(Stored items from a collection)
○ ○ ○ ○
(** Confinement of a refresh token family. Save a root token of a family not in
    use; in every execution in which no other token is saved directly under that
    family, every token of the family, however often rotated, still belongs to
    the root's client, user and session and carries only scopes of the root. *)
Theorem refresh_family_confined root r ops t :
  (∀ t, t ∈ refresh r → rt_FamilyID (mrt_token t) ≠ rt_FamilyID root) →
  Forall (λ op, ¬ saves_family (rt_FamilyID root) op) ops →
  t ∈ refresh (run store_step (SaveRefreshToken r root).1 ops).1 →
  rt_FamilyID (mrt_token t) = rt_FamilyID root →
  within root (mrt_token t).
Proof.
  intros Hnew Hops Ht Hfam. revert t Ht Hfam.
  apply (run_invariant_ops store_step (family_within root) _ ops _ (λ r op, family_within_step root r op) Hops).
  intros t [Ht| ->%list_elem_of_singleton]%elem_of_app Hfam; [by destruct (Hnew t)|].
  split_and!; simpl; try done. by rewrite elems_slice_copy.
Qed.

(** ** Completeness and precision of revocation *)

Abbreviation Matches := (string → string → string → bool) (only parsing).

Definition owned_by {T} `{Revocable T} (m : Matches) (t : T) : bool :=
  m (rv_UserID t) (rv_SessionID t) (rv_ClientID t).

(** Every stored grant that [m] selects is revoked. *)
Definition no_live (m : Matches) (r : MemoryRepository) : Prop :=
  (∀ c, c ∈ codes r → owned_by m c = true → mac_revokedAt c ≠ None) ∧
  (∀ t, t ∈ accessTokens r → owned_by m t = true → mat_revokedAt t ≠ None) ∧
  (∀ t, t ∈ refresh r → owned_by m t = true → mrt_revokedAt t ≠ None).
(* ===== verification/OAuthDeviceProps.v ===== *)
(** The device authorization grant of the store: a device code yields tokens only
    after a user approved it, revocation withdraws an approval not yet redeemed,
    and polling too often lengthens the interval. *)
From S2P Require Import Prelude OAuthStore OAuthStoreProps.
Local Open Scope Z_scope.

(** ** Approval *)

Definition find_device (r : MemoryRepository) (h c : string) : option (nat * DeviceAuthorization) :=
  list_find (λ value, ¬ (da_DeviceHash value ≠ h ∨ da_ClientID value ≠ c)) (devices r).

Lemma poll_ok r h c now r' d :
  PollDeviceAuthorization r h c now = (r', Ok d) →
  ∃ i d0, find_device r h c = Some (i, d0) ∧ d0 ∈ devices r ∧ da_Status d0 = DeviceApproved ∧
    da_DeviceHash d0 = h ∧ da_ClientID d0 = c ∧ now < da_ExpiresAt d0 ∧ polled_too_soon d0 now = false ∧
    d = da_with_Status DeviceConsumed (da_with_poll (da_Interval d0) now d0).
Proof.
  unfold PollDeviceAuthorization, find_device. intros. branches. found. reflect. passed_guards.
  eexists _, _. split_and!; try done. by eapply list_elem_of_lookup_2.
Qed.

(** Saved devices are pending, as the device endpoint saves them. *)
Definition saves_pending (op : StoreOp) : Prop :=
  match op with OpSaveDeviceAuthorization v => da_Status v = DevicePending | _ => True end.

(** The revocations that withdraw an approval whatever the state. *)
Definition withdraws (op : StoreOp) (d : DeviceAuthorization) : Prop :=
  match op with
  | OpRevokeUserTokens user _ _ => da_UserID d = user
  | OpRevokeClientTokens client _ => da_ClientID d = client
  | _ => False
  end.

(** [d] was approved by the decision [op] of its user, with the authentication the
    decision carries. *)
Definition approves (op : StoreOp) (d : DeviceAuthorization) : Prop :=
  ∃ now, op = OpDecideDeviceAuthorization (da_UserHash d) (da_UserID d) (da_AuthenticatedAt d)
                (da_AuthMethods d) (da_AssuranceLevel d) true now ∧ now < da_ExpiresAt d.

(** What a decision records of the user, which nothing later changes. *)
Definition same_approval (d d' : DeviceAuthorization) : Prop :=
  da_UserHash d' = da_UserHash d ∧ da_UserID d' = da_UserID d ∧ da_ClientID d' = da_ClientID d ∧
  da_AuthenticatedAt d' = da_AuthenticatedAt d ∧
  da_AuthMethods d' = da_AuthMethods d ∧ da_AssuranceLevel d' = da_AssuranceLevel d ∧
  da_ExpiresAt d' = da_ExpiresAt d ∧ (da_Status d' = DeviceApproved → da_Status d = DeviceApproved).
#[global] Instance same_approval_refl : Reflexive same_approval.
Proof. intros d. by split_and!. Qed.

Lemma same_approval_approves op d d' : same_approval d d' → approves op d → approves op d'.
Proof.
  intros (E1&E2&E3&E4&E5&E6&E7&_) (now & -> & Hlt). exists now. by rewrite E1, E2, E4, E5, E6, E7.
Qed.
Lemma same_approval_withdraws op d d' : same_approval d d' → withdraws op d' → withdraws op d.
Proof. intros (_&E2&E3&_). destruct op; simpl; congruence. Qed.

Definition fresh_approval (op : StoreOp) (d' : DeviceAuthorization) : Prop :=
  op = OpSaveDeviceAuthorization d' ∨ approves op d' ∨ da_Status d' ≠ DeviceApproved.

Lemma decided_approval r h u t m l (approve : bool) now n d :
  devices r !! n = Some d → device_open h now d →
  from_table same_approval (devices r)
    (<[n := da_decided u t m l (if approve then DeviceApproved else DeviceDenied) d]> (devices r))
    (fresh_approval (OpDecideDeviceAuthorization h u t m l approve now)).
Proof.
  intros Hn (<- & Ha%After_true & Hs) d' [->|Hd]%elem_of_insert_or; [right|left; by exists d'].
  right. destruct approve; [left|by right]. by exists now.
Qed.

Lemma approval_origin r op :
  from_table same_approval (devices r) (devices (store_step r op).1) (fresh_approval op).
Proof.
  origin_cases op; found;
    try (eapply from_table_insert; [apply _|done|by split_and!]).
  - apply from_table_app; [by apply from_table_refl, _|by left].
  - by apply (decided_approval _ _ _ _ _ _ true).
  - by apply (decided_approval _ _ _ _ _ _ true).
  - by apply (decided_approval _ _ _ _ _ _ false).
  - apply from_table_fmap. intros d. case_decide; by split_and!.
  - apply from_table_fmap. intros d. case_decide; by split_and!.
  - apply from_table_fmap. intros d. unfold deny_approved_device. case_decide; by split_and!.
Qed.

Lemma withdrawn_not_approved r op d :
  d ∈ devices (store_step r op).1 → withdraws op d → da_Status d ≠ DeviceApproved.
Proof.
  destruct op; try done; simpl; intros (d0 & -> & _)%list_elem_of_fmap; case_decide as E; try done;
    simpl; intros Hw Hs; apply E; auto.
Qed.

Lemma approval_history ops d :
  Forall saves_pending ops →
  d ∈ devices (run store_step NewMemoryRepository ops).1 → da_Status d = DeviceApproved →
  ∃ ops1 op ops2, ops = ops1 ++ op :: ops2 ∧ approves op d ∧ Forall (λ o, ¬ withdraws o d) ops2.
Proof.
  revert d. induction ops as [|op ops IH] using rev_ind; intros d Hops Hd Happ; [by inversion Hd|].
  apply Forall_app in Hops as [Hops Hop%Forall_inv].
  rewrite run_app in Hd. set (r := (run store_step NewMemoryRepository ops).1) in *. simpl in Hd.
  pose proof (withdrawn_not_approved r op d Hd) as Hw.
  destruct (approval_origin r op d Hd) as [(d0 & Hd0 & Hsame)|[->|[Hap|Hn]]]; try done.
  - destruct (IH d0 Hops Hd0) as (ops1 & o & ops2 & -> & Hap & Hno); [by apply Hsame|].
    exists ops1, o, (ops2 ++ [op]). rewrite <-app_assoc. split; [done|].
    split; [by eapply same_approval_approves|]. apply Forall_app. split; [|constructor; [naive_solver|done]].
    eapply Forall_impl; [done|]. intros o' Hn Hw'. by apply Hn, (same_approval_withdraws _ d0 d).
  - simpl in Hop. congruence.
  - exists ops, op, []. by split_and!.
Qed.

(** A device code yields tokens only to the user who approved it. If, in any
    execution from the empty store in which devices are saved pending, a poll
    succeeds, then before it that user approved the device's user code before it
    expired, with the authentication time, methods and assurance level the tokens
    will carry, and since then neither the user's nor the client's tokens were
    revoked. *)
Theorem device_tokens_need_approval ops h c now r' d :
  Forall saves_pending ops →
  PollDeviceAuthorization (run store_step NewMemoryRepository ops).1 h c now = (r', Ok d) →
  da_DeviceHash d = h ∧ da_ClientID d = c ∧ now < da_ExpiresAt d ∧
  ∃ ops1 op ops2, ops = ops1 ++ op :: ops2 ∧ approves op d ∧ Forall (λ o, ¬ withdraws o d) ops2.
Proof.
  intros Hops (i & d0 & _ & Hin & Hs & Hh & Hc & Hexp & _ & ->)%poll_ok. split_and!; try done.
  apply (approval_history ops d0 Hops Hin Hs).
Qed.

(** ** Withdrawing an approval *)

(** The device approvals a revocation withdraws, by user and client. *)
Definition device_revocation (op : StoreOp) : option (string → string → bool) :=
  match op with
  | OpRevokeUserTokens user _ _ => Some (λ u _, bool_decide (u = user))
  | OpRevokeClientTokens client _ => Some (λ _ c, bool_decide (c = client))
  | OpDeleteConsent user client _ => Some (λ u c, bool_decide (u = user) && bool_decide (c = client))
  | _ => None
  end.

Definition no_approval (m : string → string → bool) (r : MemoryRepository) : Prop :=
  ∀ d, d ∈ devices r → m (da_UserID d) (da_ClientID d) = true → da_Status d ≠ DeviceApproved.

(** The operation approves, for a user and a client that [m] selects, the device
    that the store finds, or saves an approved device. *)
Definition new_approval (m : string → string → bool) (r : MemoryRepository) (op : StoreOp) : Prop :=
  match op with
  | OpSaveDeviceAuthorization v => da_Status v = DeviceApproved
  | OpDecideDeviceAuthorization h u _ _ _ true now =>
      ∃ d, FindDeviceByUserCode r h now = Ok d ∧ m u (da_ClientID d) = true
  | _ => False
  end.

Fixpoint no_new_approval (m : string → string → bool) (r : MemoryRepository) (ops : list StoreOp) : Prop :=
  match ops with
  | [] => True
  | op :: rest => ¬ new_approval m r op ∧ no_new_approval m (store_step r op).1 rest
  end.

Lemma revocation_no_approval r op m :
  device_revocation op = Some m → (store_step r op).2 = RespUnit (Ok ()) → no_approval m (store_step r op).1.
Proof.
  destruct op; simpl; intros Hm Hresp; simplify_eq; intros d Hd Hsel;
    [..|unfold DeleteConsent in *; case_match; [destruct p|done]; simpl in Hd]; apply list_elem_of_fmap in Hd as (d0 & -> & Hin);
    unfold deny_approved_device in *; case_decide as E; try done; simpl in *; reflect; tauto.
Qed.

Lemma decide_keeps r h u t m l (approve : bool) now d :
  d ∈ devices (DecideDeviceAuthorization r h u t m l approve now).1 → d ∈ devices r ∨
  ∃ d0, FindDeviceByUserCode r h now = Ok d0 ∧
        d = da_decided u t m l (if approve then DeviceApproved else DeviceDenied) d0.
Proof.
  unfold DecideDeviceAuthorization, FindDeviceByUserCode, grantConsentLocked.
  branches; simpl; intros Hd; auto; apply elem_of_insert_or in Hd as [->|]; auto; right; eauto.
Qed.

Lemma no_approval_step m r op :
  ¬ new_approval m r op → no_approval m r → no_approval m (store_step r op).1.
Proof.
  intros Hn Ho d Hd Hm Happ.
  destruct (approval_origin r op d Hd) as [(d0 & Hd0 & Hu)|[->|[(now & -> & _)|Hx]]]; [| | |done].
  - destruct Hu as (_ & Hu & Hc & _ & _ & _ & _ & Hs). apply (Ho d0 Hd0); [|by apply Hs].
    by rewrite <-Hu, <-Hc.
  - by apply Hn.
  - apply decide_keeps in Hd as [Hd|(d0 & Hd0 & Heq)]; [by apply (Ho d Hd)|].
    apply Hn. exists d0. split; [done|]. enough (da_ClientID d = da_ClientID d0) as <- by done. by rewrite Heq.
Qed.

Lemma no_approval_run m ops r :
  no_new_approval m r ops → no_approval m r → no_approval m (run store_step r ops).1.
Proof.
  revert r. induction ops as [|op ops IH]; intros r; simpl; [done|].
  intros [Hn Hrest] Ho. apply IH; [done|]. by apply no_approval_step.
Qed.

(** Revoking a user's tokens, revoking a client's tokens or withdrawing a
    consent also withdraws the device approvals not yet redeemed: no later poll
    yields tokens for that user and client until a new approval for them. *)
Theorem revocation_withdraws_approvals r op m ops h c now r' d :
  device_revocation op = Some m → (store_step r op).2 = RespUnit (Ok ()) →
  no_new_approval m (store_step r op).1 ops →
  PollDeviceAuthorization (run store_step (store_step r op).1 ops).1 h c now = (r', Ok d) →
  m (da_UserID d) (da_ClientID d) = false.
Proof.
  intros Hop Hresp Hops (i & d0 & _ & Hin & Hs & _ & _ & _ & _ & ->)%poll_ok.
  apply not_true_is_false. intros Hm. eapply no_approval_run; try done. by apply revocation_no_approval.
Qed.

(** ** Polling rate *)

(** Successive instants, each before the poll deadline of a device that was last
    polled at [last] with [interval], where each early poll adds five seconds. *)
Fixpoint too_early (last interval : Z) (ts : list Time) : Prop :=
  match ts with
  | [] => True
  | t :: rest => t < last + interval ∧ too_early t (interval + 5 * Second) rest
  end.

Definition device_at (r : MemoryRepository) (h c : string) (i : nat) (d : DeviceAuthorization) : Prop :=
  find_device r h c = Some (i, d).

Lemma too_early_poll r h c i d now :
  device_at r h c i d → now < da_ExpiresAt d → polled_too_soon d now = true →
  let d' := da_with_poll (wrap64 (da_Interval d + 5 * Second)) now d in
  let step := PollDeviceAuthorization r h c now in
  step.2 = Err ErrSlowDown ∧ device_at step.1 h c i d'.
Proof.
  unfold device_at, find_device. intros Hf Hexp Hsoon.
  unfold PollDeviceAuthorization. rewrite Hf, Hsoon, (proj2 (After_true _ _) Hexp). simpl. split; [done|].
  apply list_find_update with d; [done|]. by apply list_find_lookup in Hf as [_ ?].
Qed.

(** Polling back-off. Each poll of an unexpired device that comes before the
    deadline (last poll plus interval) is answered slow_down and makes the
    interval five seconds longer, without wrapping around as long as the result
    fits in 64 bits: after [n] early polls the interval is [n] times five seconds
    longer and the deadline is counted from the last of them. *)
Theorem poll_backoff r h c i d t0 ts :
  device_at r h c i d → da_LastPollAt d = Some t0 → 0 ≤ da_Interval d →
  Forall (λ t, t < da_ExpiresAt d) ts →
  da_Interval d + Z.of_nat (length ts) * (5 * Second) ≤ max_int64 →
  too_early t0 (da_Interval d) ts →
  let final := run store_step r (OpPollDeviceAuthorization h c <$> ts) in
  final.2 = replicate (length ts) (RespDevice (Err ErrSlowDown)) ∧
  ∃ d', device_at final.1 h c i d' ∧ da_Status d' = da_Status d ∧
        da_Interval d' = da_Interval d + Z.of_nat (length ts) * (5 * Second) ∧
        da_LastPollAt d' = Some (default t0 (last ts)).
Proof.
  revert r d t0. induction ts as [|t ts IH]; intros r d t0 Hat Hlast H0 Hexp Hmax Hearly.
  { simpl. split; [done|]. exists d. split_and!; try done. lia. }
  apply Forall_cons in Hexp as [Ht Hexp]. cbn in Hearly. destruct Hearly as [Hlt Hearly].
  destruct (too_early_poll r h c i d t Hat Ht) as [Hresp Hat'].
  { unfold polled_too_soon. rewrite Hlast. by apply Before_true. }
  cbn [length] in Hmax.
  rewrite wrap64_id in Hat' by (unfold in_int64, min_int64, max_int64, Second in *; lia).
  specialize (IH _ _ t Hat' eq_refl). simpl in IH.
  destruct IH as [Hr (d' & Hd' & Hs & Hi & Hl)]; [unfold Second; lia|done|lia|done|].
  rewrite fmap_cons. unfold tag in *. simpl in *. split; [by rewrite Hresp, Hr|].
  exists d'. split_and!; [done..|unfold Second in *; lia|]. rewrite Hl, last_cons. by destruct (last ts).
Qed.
○ ○ ○ ○
**What is needed**
Write out exactly the lines above from the line with "destruct op; simpl; intros" through the line with "Lemma no_approval_step m", both of them included, and leave out all other lines.

**Finished task**
  destruct op; simpl; intros Hm Hresp; simplify_eq; intros d Hd Hsel;
    [..|unfold DeleteConsent in *; case_match; [destruct p|done]; simpl in Hd]; apply list_elem_of_fmap in Hd as (d0 & -> & Hin);
    unfold deny_approved_device in *; case_decide as E; try done; simpl in *; reflect; tauto.
Qed.

Lemma decide_keeps r h u t m l (approve : bool) now d :
  d ∈ devices (DecideDeviceAuthorization r h u t m l approve now).1 → d ∈ devices r ∨
  ∃ d0, FindDeviceByUserCode r h now = Ok d0 ∧
        d = da_decided u t m l (if approve then DeviceApproved else DeviceDenied) d0.
Proof.
  unfold DecideDeviceAuthorization, FindDeviceByUserCode, grantConsentLocked.
  branches; simpl; intros Hd; auto; apply elem_of_insert_or in Hd as [->|]; auto; right; eauto.
Qed.

Lemma no_approval_step m r op :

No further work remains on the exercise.